SaaS startup targets better financial health for Puerto Rico hospitals
Equiply.io’s technology helps hospitals make smarter medical equipment investments and manage and optimize their use more effectively.
A Ponce-based software-as-a-service startup is on a mission to improve the financial health of hospitals and health care systems in Puerto Rico.
“What we’re doing has an immediate impact on their financial viability, and the more financially healthy our hospitals are, the better service they can provide to patients,” said Oscar A. Misla, co-founder of Equiply.io, to News is my Business.
Equiply.io’s SaaS platform is designed to help hospitals make smarter investments in medical equipment and manage and optimize this equipment more effectively throughout its life cycle. It analyzes data before purchasing equipment, during the life of the equipment and when a decision is being made to replace that equipment.
The platform analyzes two data points: the expiration dates of medical equipment and the cash flow within the department where that equipment is used. Cash flow data can be further broken down into a variety of metrics, including equipment usage.
“We have access to real-time data, and with the correct integrations and metrics, we can create a visualization in real time of how the money flows through the active assets that the hospital has in its infrastructure,” Misla explained.
The bottom line, and Equiply.io’s value proposition, is that it will help clients improve their capital planning, reduce overspending and lower patient risk.

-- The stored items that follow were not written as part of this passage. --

Definition store_band (line : bytes) (j k : Z) (e : AUDIO_ENHA_EQ_STRUCT_T) (sc : scratch)
    (f : Z → EQ_BAND_INPUT_PARA_T → EQ_BAND_INPUT_PARA_T) : option (AUDIO_ENHA_EQ_STRUCT_T * scratch) :=
  v ← nv_value true line;
  l ← change_at (λ m, bs ← change_at (λ x, Some (f (i16 v) x)) (k - 1) (eq_band m);
                      Some (Mode (agc_in_gain m) (band_control m) bs)) (j - 1) (eq_modes e);
  Some (set_modes l e, sc).

Lemma store_band_ok line v i j m b e sc f :
  nv_value true line = Some v → eq_modes e !! j = Some m → eq_band m !! i = Some b →
  store_band line (Z.of_nat (S j)) (Z.of_nat (S i)) e sc f = Some (put_mode j (put_band i (f (i16 v) b) m) e, sc).
Proof.
  intros Hv Hm Hb. unfold store_band. rewrite Hv. cbn [mbind option_bind]. rewrite !index_pred.
  erewrite change_at_ok; [reflexivity|exact Hm|]. by erewrite change_at_ok by done.
Qed.

Definition set_fo (v : Z) (b : EQ_BAND_INPUT_PARA_T) := Band v (band_q b) (band_boostdB b) (band_gaindB b).
Definition set_q (v : Z) (b : EQ_BAND_INPUT_PARA_T) := Band (band_fo b) v (band_boostdB b) (band_gaindB b).
Definition set_boostdB (v : Z) (b : EQ_BAND_INPUT_PARA_T) := Band (band_fo b) (band_q b) v (band_gaindB b).
Definition set_gaindB (v : Z) (b : EQ_BAND_INPUT_PARA_T) := Band (band_fo b) (band_q b) (band_boostdB b) v.

(** What [read_band] looks for, field by field. *)
Definition field_found (b : bytes) (f : Z → EQ_BAND_INPUT_PARA_T → EQ_BAND_INPUT_PARA_T) : Prop :=
  ∀ line j k e sc, read_band line b j k e sc = store_band line j k e sc f.

Section fields.
Variable b : bytes.
Hypothesis Hb : (9 <= length b)%nat.
Let Hlt : (Z.of_nat (length b) <? 9) = false.
Proof. apply Z.ltb_ge. lia. Qed.

Lemma fo_found : has b "fo" = true → field_found b set_fo.
Proof. intros H line j k e sc. unfold read_band. by rewrite H. Qed.
Lemma q_found : has b "fo" = false → has (drop 9 b) "q" = true → field_found b set_q.
Proof. intros H1 H2 line j k e sc. unfold read_band. by rewrite H1, Hlt, H2. Qed.
Lemma boostdB_found :
  has b "fo" = false → has (drop 9 b) "q" = false → has b "boostdB" = true → field_found b set_boostdB.
Proof. intros H1 H2 H3 line j k e sc. unfold read_band. by rewrite H1, Hlt, H2, H3. Qed.
Lemma gaindB_found :
  has b "fo" = false → has (drop 9 b) "q" = false → has b "boostdB" = false → has b "gaindB" = true →
  field_found b set_gaindB.
Proof. intros H1 H2 H3 H4 line j k e sc. unfold read_band. by rewrite H1, Hlt, H2, H3, H4. Qed.
End fields.

Lemma fields_found i h :
  (i < 8)%nat → item_ok (W Hex h) →
  let b name := fill (band_items (dec (S i)) (lit name ++ value_items h)) in
  field_found (b "fo=") set_fo ∧ field_found (b "q=") set_q ∧ field_found (b "boostdB=") set_boostdB
  ∧ field_found (b "gaindB=") set_gaindB.
Proof.
  intros Hi Hh b. pose proof (dec_item (S i) ltac:(lia)) as Hd.
  assert (D : ∀ name, drop 9 (b name) = fill (C 0x5c :: lit name ++ value_items h) ∧ (9 <= length (b name))%nat).
  { intros name. by apply (band_index i (lit name ++ value_items h) []). }
  revert D. unfold b, band_items. generalize dependent (dec (S i)). intros d _ Hd D.
  split_and!.
  - apply fo_found. find.
  - apply q_found; [apply D|find|]. rewrite (proj1 (D _)). find.
  - apply boostdB_found; [apply D|find| |find]. rewrite (proj1 (D _)). find.
  - apply gaindB_found; [apply D|find| |find|find]. rewrite (proj1 (D _)). find.
Qed.

(** The line of a field of the band [i] of the mode [j]. *)
Lemma read_field name f h i j m b e data ix :
  (i < 8)%nat → (j < 6)%nat → hex_word h → item_ok (W Hex h) → eq_modes e !! j = Some m → eq_band m !! i = Some b →
  field_found (fill (band_items (dec (S i)) (lit name ++ value_items h))) f →
  name ∈ ["fo="; "q="; "boostdB="; "gaindB="] →
  read_eq (fill (eq_items n (lit "\eq_mode_" ++ W Digit (dec (S j)) :: lit "\eq_band_" ++ W Digit (dec (S i))
                             :: lit ("\" +:+ name) ++ value_items h))) (e, (data, ix))
  = Some (put_mode j (put_band i (f (i16 (long_value h)) b) m) e, (dec (S i), ix)).
Proof.
  intros Hi Hj Hh Hw Hm Hb Hf Hn'.
  destruct (band_index i (lit name ++ value_items h) (dec (S j)) Hi) as (S2 & A2 & _).
  revert Hf S2 A2. pose proof (dec_item (S i) ltac:(lia)) as Hi2. generalize dependent (dec (S i)). intros d2 Hd2 Hf S2 A2.
  mode_var j d Hs Ha.
  rewrite (read_in_band _ _ _ _
             (fill (mode_items d (lit "eq_band_" ++ W Digit d2 :: C 0x5c :: lit name ++ value_items h))) d (Z.of_nat (S j)))
    with (b := fill (band_items d2 (lit name ++ value_items h))) (data2 := d2) (k := Z.of_nat (S i));
    try done; try apply Hs;
    repeat (apply list.elem_of_cons in Hn' as [->|Hn']); try (by apply not_elem_of_nil in Hn'); unfold mode_items; try find.
  all: rewrite Hf, (store_band_ok _ (i16 (long_value h)) i j m b), i16_i16; try done;
    apply (nv_value_sound true); [items_ok|done|vm_compute; reflexivity].
Qed.

(** [e] with the band [i] of its mode [j] replaced. *)
Definition with_band (j i : nat) (e : AUDIO_ENHA_EQ_STRUCT_T) (m : EQ_MODE_PARA_T) (b : EQ_BAND_INPUT_PARA_T)
    : AUDIO_ENHA_EQ_STRUCT_T := put_mode j (put_band i b m) e.

Lemma goes_field field name (f : Z → EQ_BAND_INPUT_PARA_T → EQ_BAND_INPUT_PARA_T) v y i j m b e k :
  (i < 8)%nat → (j < 6)%nat → (j < length (eq_modes e))%nat → (i < length (eq_band m))%nat → 0 <= v < 2 ^ 32 →
  field_found (fill (band_items (dec (S i)) (lit name ++ value_items (hex v)))) f →
  name ∈ ["fo="; "q="; "boostdB="; "gaindB="] → field = "\" +:+ name +:+ "0x" → i16 (long_value (hex v)) = y →
  goes read_eq [eq_line_at2 (chars_of "EQ_" ++ n) "\eq_mode_" (S j) "\eq_band_" (S i) field v] (with_band j i e m b) k
    (with_band j i e m (f y b)) k.
Proof.
  intros Hi Hj Lj Li Hv Hf Hn' -> <-. apply goes_one. intros data ix. exists (dec (S i)).
  change ("\" +:+ name +:+ "0x") with (("\" +:+ name) +:+ "0x"). rewrite eq_line_at2_items.
  rewrite (read_field name f (hex v) i j (put_band i b m) b); try done; [|by apply hex_ok|by apply hex_word_item| |].
  - unfold with_band. rewrite put_mode_twice. unfold put_band. cbn. by rewrite list_insert_insert_eq.
  - by apply put_mode_lookup.
  - by apply list_lookup_insert_eq.
Qed.

(** All the lines of a band. *)
Definition reread_band (b : EQ_BAND_INPUT_PARA_T) : EQ_BAND_INPUT_PARA_T :=
  Band (band_fo b) (reread_q (band_q b)) (band_boostdB b) (band_gaindB b).

Lemma long_low16 v : is_i16 v → i16 (long_value (hex (low16 v))) = v.
Proof. intros H. pose proof (low16_range v). rewrite long_hex by lia. by apply i16_low16. Qed.

Lemma goes_band b i j m e k b0 :
  i16_band b → (i < 8)%nat → (j < 6)%nat → eq_modes e !! j = Some m → eq_band m !! i = Some b0 →
  goes read_eq (band_lines (chars_of "EQ_" ++ n) j i b) e k (put_mode j (put_band i (reread_band b) m) e) k.
Proof.
  intros (H1 & H2 & H3 & H4) Hi Hj Hm Hb.
  pose proof (lookup_lt_Some _ _ _ Hm) as Lm. pose proof (lookup_lt_Some _ _ _ Hb) as Lb.
  assert (E : e = with_band j i e m b0).
  { destruct e, m. unfold with_band, put_mode, put_band, set_modes. cbn in *.
    rewrite (list_insert_id _ i) by done. by rewrite list_insert_id. }
  rewrite E at 1. clear E.
  assert (R : ∀ v, 0 <= low16 v < 2 ^ 32) by (intros v; pose proof (low16_range v); lia).
  assert (R' : ∀ v, 0 <= u32 v < 2 ^ 32) by (intros v; apply Z.mod_pos_bound; lia).
  assert (F : ∀ v, 0 <= v < 2 ^ 32 → let b name := fill (band_items (dec (S i)) (lit name ++ value_items (hex v))) in
    field_found (b "fo=") set_fo ∧ field_found (b "q=") set_q ∧ field_found (b "boostdB=") set_boostdB
    ∧ field_found (b "gaindB=") set_gaindB) by (intros v Hv; apply fields_found; [done|by apply hex_word_item]).
  unfold band_lines. eapply goes_cons; [|eapply goes_cons; [|eapply goes_cons]].
  - apply (goes_field _ "fo=" set_fo _ (band_fo b)); try done; [by apply F|repeat constructor|by apply long_low16].
  - apply (goes_field _ "q=" set_q _ (reread_q (band_q b))); try done; [by apply F|repeat constructor|by apply long_q].
  - apply (goes_field _ "boostdB=" set_boostdB _ (band_boostdB b)); try done; [by apply F|repeat constructor|by apply long_low16].
  - apply (goes_field _ "gaindB=" set_gaindB _ (band_gaindB b)); try done; [by apply F|repeat constructor|by apply long_low16].
Qed.
End eq_lines.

“When you don’t look at the data and go out to purchase equipment — usually when it’s too late — without preparing yourself to make those acquisitions, you end up buying on a whim, in a rush, which leads to overspending because you’re buying without comparing alternatives and without doing a clinical analysis,” Misla said.
Real-time data and insights enable hospitals and health care systems to lower the risk of treating patients with outdated infrastructure and reduce delays in medical equipment acquisitions, he added.
Unlike similar companies that offer solutions for capital planning, managing and optimizing medical equipment, Equiply.io’s has a double-pronged approach.
“We look at both sides of the equation — not only at the expiration dates of the equipment, but also at the cash flow — to understand the financial viability of that acquisition. Other companies look at the expiration dates and leave the rest to the hospitals. They tell you when things need to be changed, but they don’t tell you if you’re financially viable to change them. We help in that area,” Misla said.
“Those companies are very large companies, and capital planning is just one of their verticals. Their focus is to provide repair, maintenance and supply chain services. They don’t focus on the financial and accounting side,” he continued.
According to Misla, Equiply.io is unique in Puerto Rico. “We are the first,” he said.
Misla holds a bachelor’s degree in finance from the University of Puerto Rico at Mayagüez, a master’s in digital business and innovation from IE Business School in Madrid, Spain, and is pursuing a master’s in health care systems engineering at John Hopkins University.
He comes from a family of engineers. His father, a biomedical engineer, and his mother, an industrial engineer, founded their own biomedical engineering business in Ponce 26 years ago. Ciracet provides service, maintenance and repairs to medical equipment throughout Puerto Rico.
Misla worked with them for years in a clinical engineering, health care technology management capacity. It was during this time that he stumbled upon the problem that he’s trying to solve with Equiply.io.
“A couple of hospitals in Puerto Rico filed for bankruptcy, and I (with Ciracet) was analyzing where the medical equipment was in its life cycle and why the hospitals were spending on certain pieces of technology in departments where there was no patient flow. It made no sense to invest in a business line that didn’t have the cash flow to back that asset and make it financially viable,” he said.
Misla noticed that the hospitals had been making decisions about medical equipment without having a sustainable financial plan.
“We were using data to do an autopsy to determine what had happened there that led to bankruptcy, and it was an eye-opener. We had access to the data, but we were looking at it after the damage had already been done,” he said.
Misla started to “tinker around” with the data to develop a hypothesis for what Equiply would eventually become. He interviewed hospital administrators and other stakeholders, created Power BI dashboards and participated in the Pelleven accelerator in Ponce. Later, he applied to and joined Antler, a global venture capital firm, spending three months in New York City.
Misla started Equiply.io in Ponce this year with co-founder José Suárez. Suárez holds a computer science degree from Boston College and previously worked at J.P. Morgan. The co-founders expect to launch their first pilot round with eight to 10 hospitals in February and plan to raise additional capital in March.
“From there, our vision is to collaborate with all hospitals in Puerto Rico before jumping to the States, particularly the East Coast. We want to first support and help the hospitals here, where we identified the problem,” Misla said.